» **Work request**:
The lines to return are those below that contain the word "broker".

#####

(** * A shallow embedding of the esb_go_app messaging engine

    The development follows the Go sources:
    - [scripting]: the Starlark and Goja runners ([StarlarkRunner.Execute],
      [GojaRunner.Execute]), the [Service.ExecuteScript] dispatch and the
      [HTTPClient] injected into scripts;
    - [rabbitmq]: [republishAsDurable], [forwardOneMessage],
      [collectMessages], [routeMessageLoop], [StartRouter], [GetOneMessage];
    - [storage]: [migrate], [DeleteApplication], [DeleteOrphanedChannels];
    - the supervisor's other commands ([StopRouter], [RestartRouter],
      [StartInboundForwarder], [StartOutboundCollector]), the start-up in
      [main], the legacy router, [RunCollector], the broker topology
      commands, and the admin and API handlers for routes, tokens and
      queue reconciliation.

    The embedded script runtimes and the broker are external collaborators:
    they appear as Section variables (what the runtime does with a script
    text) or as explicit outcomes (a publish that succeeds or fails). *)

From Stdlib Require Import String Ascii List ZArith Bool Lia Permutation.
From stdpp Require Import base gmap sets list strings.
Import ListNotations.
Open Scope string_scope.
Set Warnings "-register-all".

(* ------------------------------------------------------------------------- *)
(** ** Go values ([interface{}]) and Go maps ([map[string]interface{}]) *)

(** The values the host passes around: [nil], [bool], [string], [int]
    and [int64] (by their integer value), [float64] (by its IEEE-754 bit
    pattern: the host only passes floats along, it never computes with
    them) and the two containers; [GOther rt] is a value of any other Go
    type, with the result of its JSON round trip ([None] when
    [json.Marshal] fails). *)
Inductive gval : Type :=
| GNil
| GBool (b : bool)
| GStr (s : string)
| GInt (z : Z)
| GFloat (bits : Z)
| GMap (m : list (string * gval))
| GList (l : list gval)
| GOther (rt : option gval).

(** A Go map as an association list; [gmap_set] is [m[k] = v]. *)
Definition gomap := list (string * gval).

#####

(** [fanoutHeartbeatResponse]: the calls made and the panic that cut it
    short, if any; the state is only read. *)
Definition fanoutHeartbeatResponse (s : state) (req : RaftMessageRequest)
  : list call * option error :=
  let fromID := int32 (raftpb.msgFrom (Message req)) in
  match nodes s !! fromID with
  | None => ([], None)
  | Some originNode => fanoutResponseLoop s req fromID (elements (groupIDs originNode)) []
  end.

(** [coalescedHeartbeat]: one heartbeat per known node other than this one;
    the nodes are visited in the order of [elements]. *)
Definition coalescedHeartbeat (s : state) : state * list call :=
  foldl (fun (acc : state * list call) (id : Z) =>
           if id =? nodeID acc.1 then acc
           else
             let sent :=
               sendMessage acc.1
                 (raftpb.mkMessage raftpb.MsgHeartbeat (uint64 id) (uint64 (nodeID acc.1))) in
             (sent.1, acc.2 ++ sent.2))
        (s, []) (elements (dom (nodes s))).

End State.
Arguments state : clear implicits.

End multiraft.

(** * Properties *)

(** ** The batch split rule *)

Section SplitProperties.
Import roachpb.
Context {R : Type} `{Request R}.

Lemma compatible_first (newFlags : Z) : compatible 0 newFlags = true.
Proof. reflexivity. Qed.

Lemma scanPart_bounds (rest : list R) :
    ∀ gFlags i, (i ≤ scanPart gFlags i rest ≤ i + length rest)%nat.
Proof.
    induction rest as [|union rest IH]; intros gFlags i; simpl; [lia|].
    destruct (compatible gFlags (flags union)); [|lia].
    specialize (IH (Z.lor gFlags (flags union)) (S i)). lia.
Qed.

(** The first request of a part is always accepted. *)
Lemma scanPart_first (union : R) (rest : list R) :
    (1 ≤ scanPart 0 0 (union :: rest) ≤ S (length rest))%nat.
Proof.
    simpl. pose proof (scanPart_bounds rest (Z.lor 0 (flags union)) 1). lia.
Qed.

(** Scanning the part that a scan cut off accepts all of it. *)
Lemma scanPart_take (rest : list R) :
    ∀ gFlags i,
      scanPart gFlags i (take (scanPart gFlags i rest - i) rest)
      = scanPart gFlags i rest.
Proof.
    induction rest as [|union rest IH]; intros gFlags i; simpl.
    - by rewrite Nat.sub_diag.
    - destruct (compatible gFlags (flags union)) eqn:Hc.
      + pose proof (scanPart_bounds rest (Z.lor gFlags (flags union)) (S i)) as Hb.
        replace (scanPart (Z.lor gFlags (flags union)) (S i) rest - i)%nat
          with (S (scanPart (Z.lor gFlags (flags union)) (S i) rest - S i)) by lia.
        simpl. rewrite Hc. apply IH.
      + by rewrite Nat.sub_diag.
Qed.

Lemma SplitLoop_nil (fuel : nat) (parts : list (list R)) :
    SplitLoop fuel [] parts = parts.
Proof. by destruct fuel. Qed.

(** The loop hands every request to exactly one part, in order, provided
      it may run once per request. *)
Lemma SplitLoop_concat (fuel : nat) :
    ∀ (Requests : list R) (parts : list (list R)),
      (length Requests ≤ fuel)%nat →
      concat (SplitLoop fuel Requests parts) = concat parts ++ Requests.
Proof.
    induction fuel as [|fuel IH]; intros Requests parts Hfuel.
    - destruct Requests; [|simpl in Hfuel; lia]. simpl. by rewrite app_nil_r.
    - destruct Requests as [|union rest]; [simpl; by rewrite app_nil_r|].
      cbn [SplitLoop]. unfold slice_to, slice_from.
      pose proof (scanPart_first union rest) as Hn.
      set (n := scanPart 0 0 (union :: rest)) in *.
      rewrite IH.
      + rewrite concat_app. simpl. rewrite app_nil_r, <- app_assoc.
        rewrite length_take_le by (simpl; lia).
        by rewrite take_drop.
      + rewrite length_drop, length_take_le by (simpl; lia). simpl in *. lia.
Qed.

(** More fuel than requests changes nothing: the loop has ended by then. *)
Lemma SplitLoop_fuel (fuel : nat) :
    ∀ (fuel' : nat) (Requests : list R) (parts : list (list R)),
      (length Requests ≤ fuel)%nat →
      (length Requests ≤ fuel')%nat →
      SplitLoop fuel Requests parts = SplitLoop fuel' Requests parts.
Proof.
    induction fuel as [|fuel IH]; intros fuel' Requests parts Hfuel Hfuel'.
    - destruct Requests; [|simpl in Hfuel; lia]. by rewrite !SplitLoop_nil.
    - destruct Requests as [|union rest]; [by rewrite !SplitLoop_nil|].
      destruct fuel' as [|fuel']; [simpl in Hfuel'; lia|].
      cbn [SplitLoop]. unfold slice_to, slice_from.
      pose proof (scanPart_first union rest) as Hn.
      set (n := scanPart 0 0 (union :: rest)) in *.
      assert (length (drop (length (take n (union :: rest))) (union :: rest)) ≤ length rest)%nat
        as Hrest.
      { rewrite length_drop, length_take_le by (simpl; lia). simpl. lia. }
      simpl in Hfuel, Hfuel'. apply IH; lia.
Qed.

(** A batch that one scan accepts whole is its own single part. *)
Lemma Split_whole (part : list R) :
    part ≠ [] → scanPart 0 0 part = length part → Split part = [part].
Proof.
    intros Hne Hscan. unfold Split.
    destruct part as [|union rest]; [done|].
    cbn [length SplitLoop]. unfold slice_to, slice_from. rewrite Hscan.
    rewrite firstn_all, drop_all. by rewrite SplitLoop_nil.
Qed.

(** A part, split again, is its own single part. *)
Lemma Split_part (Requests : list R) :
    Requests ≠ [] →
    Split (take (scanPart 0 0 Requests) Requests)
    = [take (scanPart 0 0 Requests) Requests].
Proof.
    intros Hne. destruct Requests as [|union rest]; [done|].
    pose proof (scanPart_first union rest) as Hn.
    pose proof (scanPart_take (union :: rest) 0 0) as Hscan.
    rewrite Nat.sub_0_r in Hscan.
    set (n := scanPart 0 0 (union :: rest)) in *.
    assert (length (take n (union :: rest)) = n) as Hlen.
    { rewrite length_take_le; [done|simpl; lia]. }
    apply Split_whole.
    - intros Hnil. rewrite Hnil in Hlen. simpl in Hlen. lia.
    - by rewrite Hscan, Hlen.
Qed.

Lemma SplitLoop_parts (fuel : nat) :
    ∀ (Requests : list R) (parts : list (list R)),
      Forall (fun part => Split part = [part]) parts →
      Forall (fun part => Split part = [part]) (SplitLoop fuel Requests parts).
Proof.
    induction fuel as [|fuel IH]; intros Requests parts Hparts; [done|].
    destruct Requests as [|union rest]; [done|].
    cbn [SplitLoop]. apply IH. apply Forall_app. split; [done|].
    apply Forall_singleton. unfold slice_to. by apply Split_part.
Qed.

#####

» **Result of this exercise**:
      [main], the legacy router, [RunCollector], the broker topology
    The embedded script runtimes and the broker are external collaborators:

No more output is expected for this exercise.